04.04.18: As of this date the online project Insurrection News is on hiatus. It’s uncertain at this stage whether this will be short-term or permanent, in any case the blog and it’s contents will remain as an archive as will our twitter feed.
We’d like to thank everybody who has contributed in any way to this project since its inception, there are too many of you to thank individually, but know that your contributions and assistance over the past couple of years have been greatly appreciated.
Whilst this online anarchist counter-information project has now become inactive for the foreseeable future, there are plenty of other projects of a similar nature that are still very much in existence and worth supporting – you can find the majority of them in the links section of this blog.
This project may have ceased for now, but as always – nothing is over, everything continues. Besides, anarchy is so much more than a virtual / on-screen representation of our unceasing insurrectionist war against authority – anarchy lives when it is lived!
“We’ve almost forgotten that when we want to talk with someone, we can go to their place and knock on the door.
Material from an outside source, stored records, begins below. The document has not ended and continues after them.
(** * AWS sign-in through Gitpod's identity provider: a model of [aws/main.go]

    The model follows the variant of the program with the three sign-in
    methods and the verbose flow; [signinWithGitpod], [runningInGitpod] and
    [signinWithSSO] are the same in the shorter variant.

    The program is sequential glue over the process environment, two HTTP
    calls and a few child processes.  Everything it does not implement
    itself (the environment, [exec.LookPath], [net/url], [net/http],
    [encoding/json], the child processes, the clock, the iteration order of a
    Go map) is collected in one record, [World]; the program's own functions
    are written over it in a state monad whose state holds what the child
    processes act on and the log of what the program did. *)

From stdpp Require Import base strings list gmap fin_maps pretty.

Open Scope string_scope.
Open Scope list_scope.

(** ** Strings *)

(** The newline of the Go string literals. *)
Definition nl : string := String (Ascii.ascii_of_nat 10) EmptyString.

(** [strings.Contains]. *)
Definition Contains (s sub : string) : Prop :=
  ∃ pre post, s = pre +:+ sub +:+ post.

(** ** Errors *)

(** Go's [error] values as far as the program can tell them apart: an error
    handed over by a library ([errorString]; its text is all the program
    uses), and the [*fmt.wrapError] that [fmt.Errorf] builds for a format
    with one [%w] verb. *)
Inductive error : Type :=
| errorString (s : string)
| wrapError (msg : string) (err : error).

(** [err.Error()]. *)
Definition Error (e : error) : string :=
  match e with
  | errorString s => s
  | wrapError msg _ => msg
  end.

(** [errors.Unwrap]. *)
Definition Unwrap (e : error) : option error :=
  match e with
  | errorString _ => None
  | wrapError _ err => Some err
  end.

(** [fmt.Errorf(pre + "%w", err)]. *)
Definition Errorf_w (pre : string) (err : error) : error :=
  wrapError (pre +:+ Error err) err.

(** [fmt.Errorf(pre + "%s" + mid + "%w", s, err)]. *)
Definition Errorf_s_w (pre s mid : string) (err : error) : error :=
  wrapError (pre +:+ s +:+ mid +:+ Error err) err.

(** [fmt.Errorf("%w" + mid + "%s", err, s)]. *)
Definition Errorf_w_s (err : error) (mid s : string) : error :=
  wrapError (Error err +:+ mid +:+ s) err.

(** ** The outside world *)

(** [*url.URL]; the program reads its [Host] only. *)
Record URL : Type := { Host : string }.

(** [*http.Response]: the program never looks at the status code, it is kept
    here because the world reports one; the body is what the decoder reads. *)
Record Response : Type := { StatusCode : Z; Body : string }.

(** [*http.Request] as [http.NewRequest] and [Header.Set] build it. *)
Record Request : Type := {
  Method : string;
  Url : string;
  Header : gmap string (list string);
  Payload : string
}.

(** [struct { Token string `json:"token"` }]. *)
Record TokenJSON : Type := { Token : string }.

(** The [Credentials] member of the struct step 4 unmarshals into. *)
Record Credentials : Type := {
  AccessKeyId : string;
  SecretAccessKey : string;
  SessionToken : string
}.

(** What the child processes act on: the profile store of the AWS CLI,
    from (profile, key) to value. *)
Abbreviation Store := (gmap (string * string) string).

Record World : Type := {
  (** [os.Getenv]: the empty string for an unset variable. *)
  Getenv : string → string;
  (** [exec.LookPath]: a path and an error; the path is empty when nothing
      was found. *)
  LookPath : string → string * option error;
  (** [url.Parse]. *)
  url_Parse : string → URL + error;
  (** [client.Get]: a response, or a transport error.  A response with a
      status outside 2xx is a response. *)
  http_Get : string → Response + error;
  (** [client.Do]. *)
  http_Do : Request → Response + error;
  (** What [http.NewRequest] rejects (a method or a URL it cannot parse). *)
  NewRequest_err : string → string → option error;
  (** [json.NewDecoder(body).Decode(&v)] for a [v] of type [TokenJSON]: the
      value of [v] afterwards (a field absent in the body keeps its value)
      and the error. *)
  json_Decode : string → TokenJSON → TokenJSON * option error;
  (** [json.Marshal] of the step-2 request struct. *)
  json_Marshal : string → list string → string * option error;
  (** [json.Unmarshal(out, &result)] on a zero [result]. *)
  json_Unmarshal : string → Credentials * option error;
  (** [exec.Command(argv...).CombinedOutput()]: the combined output, the
      error (a non-zero exit, or a failure to start), and what the child
      did to the store. *)
  run_Command : list string → Store → (string * option error) * Store;
  (** [time.Now().Unix()]. *)
  Now_Unix : Z;
  (** The order in which [range] visits a map. *)
  range_order : gmap string string → list (string * string)
}.

(** What Go guarantees of [range] over a map: every entry once, in an order
    of its choosing. *)
Definition range_wf (w : World) : Prop :=
  ∀ m, range_order w m ≡ₚ map_to_list m.

(** ** State and effects *)

Inductive Event : Type :=
| EvStderr (s : string)          (** [fmt.Fprintf(os.Stderr, s)] *)
| EvGet (url : string)           (** [client.Get(url)] *)
| EvDo (req : Request)           (** [client.Do(req)] *)
| EvExec (argv : list string).   (** [exec.Command(argv...).CombinedOutput()] *)

Record State : Type := { store : Store; log : list Event }.

Definition record (e : Event) (σ : State) : State :=
  {| store := store σ; log := log σ ++ [e] |}.

Definition M (A : Type) : Type := State → A * State.

#[export] Instance M_ret : MRet M := λ A a σ, (a, σ).
#[export] Instance M_bind : MBind M :=
  λ A B f m σ, let '(a, σ') := m σ in f a σ'.

Definition Fprintf_Stderr (s : string) : M unit :=
  λ σ, (tt, record (EvStderr s) σ).

Definition client_Get (w : World) (url : string) : M (Response + error) :=
  λ σ, (http_Get w url, record (EvGet url) σ).

Definition client_Do (w : World) (req : Request) : M (Response + error) :=
  λ σ, (http_Do w req, record (EvDo req) σ).

Definition CombinedOutput (w : World) (argv : list string)
  : M (string * option error) :=
  λ σ, let '(r, s) := run_Command w argv (store σ) in
       (r, {| store := s; log := log σ ++ [EvExec argv] |}).

Definition http_NewRequest (w : World) (method url body : string)
  : Request + error :=
  match NewRequest_err w method url with
  | Some e => inr e
  | None => inl {| Method := method; Url := url; Header := ∅; Payload := body |}
  end.

(** [req.Header.Set(key, value)]. *)
Definition Header_Set (key value : string) (req : Request) : Request :=
  {| Method := Method req; Url := Url req;
     Header := <[key := [value]]> (Header req); Payload := Payload req |}.

(** ** The program *)

Definition SigninMethodFunc : Type := M (bool * option error).

Definition roleARN_hint : string :=
  "Running in a Gitpod workspace, but the IDP_AWS_ROLE_ARN environment variable is not set."
  +:+ nl +:+
  "Please setup OIDC trust (https://www.gitpod.io/docs/integrations/aws) and set the IDP_AWS_ROLE_ARN environment variable on your project"
  +:+ nl +:+ nl.

Definition giveup_message : string :=
  "don't know how to sign in - I've tried everythin 🤷" +:+ nl.

Definition runningInGitpod (w : World) : bool :=
  if bool_decide (Getenv w "GITPOD_WORKSPACE_URL" = "") then false
  else if bool_decide ((LookPath w "gp").1 = "") then false
  else true.

Definition signinWithSSO : SigninMethodFunc :=
  mret (false, None).

Definition signinWithGitpod (w : World) : SigninMethodFunc :=
  if negb (runningInGitpod w) then mret (false, None)
  else if bool_decide (Getenv w "IDP_AWS_ROLE_ARN" = "") then
    _ ← Fprintf_Stderr roleARN_hint;
    mret (false, None)
  else
    '(out, err) ← CombinedOutput w ["gp"; "idp"; "login"; "aws"];
    match err with
    | Some err =>
        mret (false, Some (Errorf_s_w "gp idp login failure: " out ": " err))
    | None => mret (true, None)
    end.

(** The argument vector of one step-4 invocation. *)
Definition configure_set_argv (k v : string) : list string :=
  ["aws"; "configure"; "set"; "--profile"; "default"; k; v].

(** [for k, v := range vars { ... }] of step 4, over the entries in the
    order [range] yields them, and the [return true, nil] behind it. *)
Fixpoint persist_vars (w : World) (kvs : list (string * string))
  : SigninMethodFunc :=
  match kvs with
  | [] => mret (true, None)
  | (k, v) :: rest =>
      '(out, err) ← CombinedOutput w (configure_set_argv k v);
      match err with
      | Some err => mret (false, Some (Errorf_w_s err ": " out))
      | None => persist_vars w rest
      end
  end.

(** The map literal of step 4. *)
Definition credential_vars (c : Credentials) : gmap string string :=
  <["aws_access_key_id" := AccessKeyId c]>
    (<["aws_secret_access_key" := SecretAccessKey c]>
       (<["aws_session_token" := SessionToken c]> ∅)).

(** The argument vector of step 3. *)
Definition assume_role_argv (roleARN sessionName token : string) : list string :=
  ["aws"; "sts"; "assume-role-with-web-identity"; "--role-arn"; roleARN;
   "--role-session-name"; sessionName; "--web-identity-token"; token].
(** * Pulse survey report: a shallow embedding of [pulse.py]

    The script is one linear pipeline: load a CSV export, infer the role of
    each column, aggregate the question scores, build the charts, extract the
    free-text comments and interpolate everything into an HTML page.

    Modelling conventions.
    - A float64 cell is an exact rational, [None] standing for NaN
      ([cell := option Q]); rounding error of binary floating point and the
      infinities are outside the model.
    - A Python [str] is a [string] of bytes (UTF-8 for non-ASCII text);
      [lower] and [strip] act on the ASCII range.
    - pandas and the Python standard library are not part of the repository:
      the float parser behind [pd.to_numeric], [pd.to_datetime] and the
      value of a timestamp, [strftime], [str] and the [.2f] format of a
      float, and [textwrap.wrap] are section variables. *)

From Stdlib Require Import QArith ZArith Qround List String Ascii Bool Arith Lia
  Lqa Permutation Sorted.
Import ListNotations.

Local Open Scope list_scope.

Infix "+++" := String.append (right associativity, at level 60).

(** ** Configuration constants *)

Module Config.
Definition BRAND_NAME : string := "Pulse XCap/MXI2".
Definition ACCENT : string := "#64748b".
Definition ACCENT_DARK : string := "#c81f1f".
Definition GOOD : string := "#1a7f37".
Definition NEUTRAL : string := "#8a8f98".
Definition BAD : string := "#d1242f".
Definition MAX_TITLE_CHARS : nat := 52.
Definition CHART_HEIGHT : nat := 320.
End Config.
Fixpoint first_scan (rng : list (iterator Cand)) : M S bool :=
  match rng with
  | [] => ret false
  | c :: rest =>
      how <- m_how_violated (deref c) ;;
      if truthy how then m_add_violated (deref c) ;;; ret true
      else first_scan rest
  end.

Definition add_first_violated : M S bool :=
  cands <- m_get_candidates ;;
  reordered <- m_reorder_candidates cands ;;
  first_scan (counting_range reordered).
End FirstViolated.

(** ** Candidate reorderings *)

(** Modelled from the spec: [utils::identity_functor], the default
    reordering of the first-violated oracle ("default: identity"). *)
Definition identity_functor {S Cand : Type} (rng : list Cand) : M S (list Cand) :=
  ret rng.

(** Modelled from the spec: [utils::rotate] of rotate.h, described as a left
    rotation of the candidate sequence by the given offset: the elements
    from the offset on, followed by the elements before it. *)
Definition rotate {Cand : Type} (rng : list Cand) (n : nat) : list Cand :=
  skipn n rng ++ firstn n rng.

(** [detail::random_rotate]: [d] stands for drawing from
    [std::uniform_int_distribution d(lo, hi)] with the generator [m_g] that the
    functor holds. *)
Section RandomRotate.
Context {S Cand : Type}.
Variable d : nat -> nat -> M S nat.

Definition random_rotate (rng : list Cand) : M S (list Cand) :=
  let len := length rng in
  off <- d 0 len ;;
  ret (rotate rng off).
End RandomRotate.

(** Modelled from the spec: [utils::less], the default comparator ("less
    than"), at the optional measures the oracle hands to it: an empty optional
    is below every value, two values compare by [lt]. *)
Definition less {Meas : Type} (lt : Meas -> Meas -> bool)
    (a b : option Meas) : bool :=
  match b with
  | None => false
  | Some y => match a with None => true | Some x => lt x y end
  end.

(** ** The program state and the external callables

    The callables handed to the templates act on the LP ([lp], the only
    state shared between them) and, for the random rotation, on the generator
    [m_g] held by the functor.  Every call is recorded in [trace], so that
    the number and the order of the calls can be read off a run. *)
Section Traced.
Context {W G Cand Meas : Type}.

Inductive event : Type :=
| EvSolve (res : problem_type)
| EvTry (added : bool)
| EvGet (cands : list Cand)
| EvHow (c : Cand) (how : option Meas)
| EvAdd (c : Cand)
| EvDraw (lo hi v : nat).

Record state : Type := mkState {
  lp : W;
  m_g : G;
  trace : list event
}.

Record env : Type := mkEnv {
  solve_lp : W -> problem_type * W;
  get_candidates : W -> list Cand * W;
  how_violated : Cand -> W -> option Meas * W;
  add_violated : Cand -> W -> W;
  uniform_int_distribution : nat -> nat -> G -> nat * G
}.

Definition on_lp {A : Type} (f : W -> A * W) : M state A :=
  fun s => let (a, w) := f (lp s) in (a, mkState w (m_g s) (trace s)).

Definition on_gen {A : Type} (f : G -> A * G) : M state A :=
  fun s => let (a, g) := f (m_g s) in (a, mkState (lp s) g (trace s)).

(** A callable object with private state [G] acting on the LP. *)
Definition on_both {A : Type} (f : W * G -> A * (W * G)) : M state A :=
  fun s => let (a, wg) := f (lp s, m_g s) in
           (a, mkState (fst wg) (snd wg) (trace s)).

Definition log (ev : event) : M state unit :=
  fun s => (tt, mkState (lp s) (m_g s) (trace s ++ [ev])).

Variable e : env.

Definition t_solve : M state problem_type :=
  res <- on_lp (solve_lp e) ;; log (EvSolve res) ;;; ret res.

Definition t_get : M state (list Cand) :=
  cands <- on_lp (get_candidates e) ;; log (EvGet cands) ;;; ret cands.

Definition t_how (c : Cand) : M state (option Meas) :=
  how <- on_lp (how_violated e c) ;; log (EvHow c how) ;;; ret how.

Definition t_add (c : Cand) : M state unit :=
  on_lp (fun w => (tt, add_violated e c w)) ;;; log (EvAdd c).

Definition t_draw (lo hi : nat) : M state nat :=
  v <- on_gen (uniform_int_distribution e lo hi) ;;
  log (EvDraw lo hi v) ;;; ret v.

Definition t_try (oracle : M state bool) : M state bool :=
  added <- oracle ;; log (EvTry added) ;;; ret added.

(** The three oracle factories, wired to the recorded callables. *)
Definition max_violated_separation_oracle
    (compare_how : option Meas -> option Meas -> bool) : M state bool :=
  add_max_violated t_get t_how t_add compare_how.

Definition first_violated_separation_oracle
    (reorder_candidates : list Cand -> M state (list Cand)) : M state bool :=
  add_first_violated t_get t_how t_add reorder_candidates.

Definition make_random_rotate : list Cand -> M state (list Cand) :=
  random_rotate t_draw.

Definition random_violated_separation_oracle : M state bool :=
  first_violated_separation_oracle make_random_rotate.

(** The measures met when the candidates [cs] are tested one after the
    other from the LP [w], and the LP afterwards. *)
Fixpoint eval_hows (cs : list Cand) (w : W) : list (option Meas) * W :=
  match cs with
  | [] => ([], w)
  | c :: rest =>
      let (h, w1) := how_violated e c w in
      let (hs, w2) := eval_hows rest w1 in
      (h :: hs, w2)
  end.

Definition how_events (cs : list Cand) (hs : list (option Meas)) : list event :=
  map (fun ch => EvHow (fst ch) (snd ch)) (combine cs hs).
End Traced.

Arguments event : clear implicits.
Arguments state : clear implicits.
Arguments env : clear implicits.

(** ** Concrete configurations used to run the model *)

(** An LP given by the list of the rows added so far.  The candidates are a
    fixed pool; a candidate is violated, with the measure [meas] gives it,
    as long as it is not among the rows. *)
Definition pool_env (pool : list nat) (meas : nat -> option nat)
    (draw : nat -> nat -> N -> nat * N) : env (list nat) N nat nat :=
  mkEnv (fun w => (OPTIMAL, w))
        (fun w => (pool, w))
        (fun c w => (if existsb (Nat.eqb c) w then None else meas c, w))
        (fun c w => w ++ [c])
        draw.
We’ve almost forgotten what it means to communicate in person, with emotions, laughter, or anger that can be read on our faces, in the tone of our voice, or in the trembling of our hands. We’ve almost forgotten that not so long ago these machines weren’t part of our lives, that we weren’t closed into these digital worlds that take more and more control over our days, that people lived, loved, communicated, and kept up to date on the news without these invasive technologies.
Sometimes in the metro, we feel like intruders, as one of those rare individuals not absorbed by their little screen and headphones, oblivious to the people around them. By folding in on ourselves in this way, we don’t even notice how society is changed by these technologies.
…And if we relearned how to live without these machines? What if we cut the virtual cord and reconnected with each other, weaving complicities in person to fill the void created by our atomisation? We could reconnect with time, space, and each other, everything that the cold interaction with machines has pushed to the background.
What if we openly blaspheme against the religion of connectivity? What if we storm this much-vaunted technological heaven, but which seems more like a science-fiction nightmare?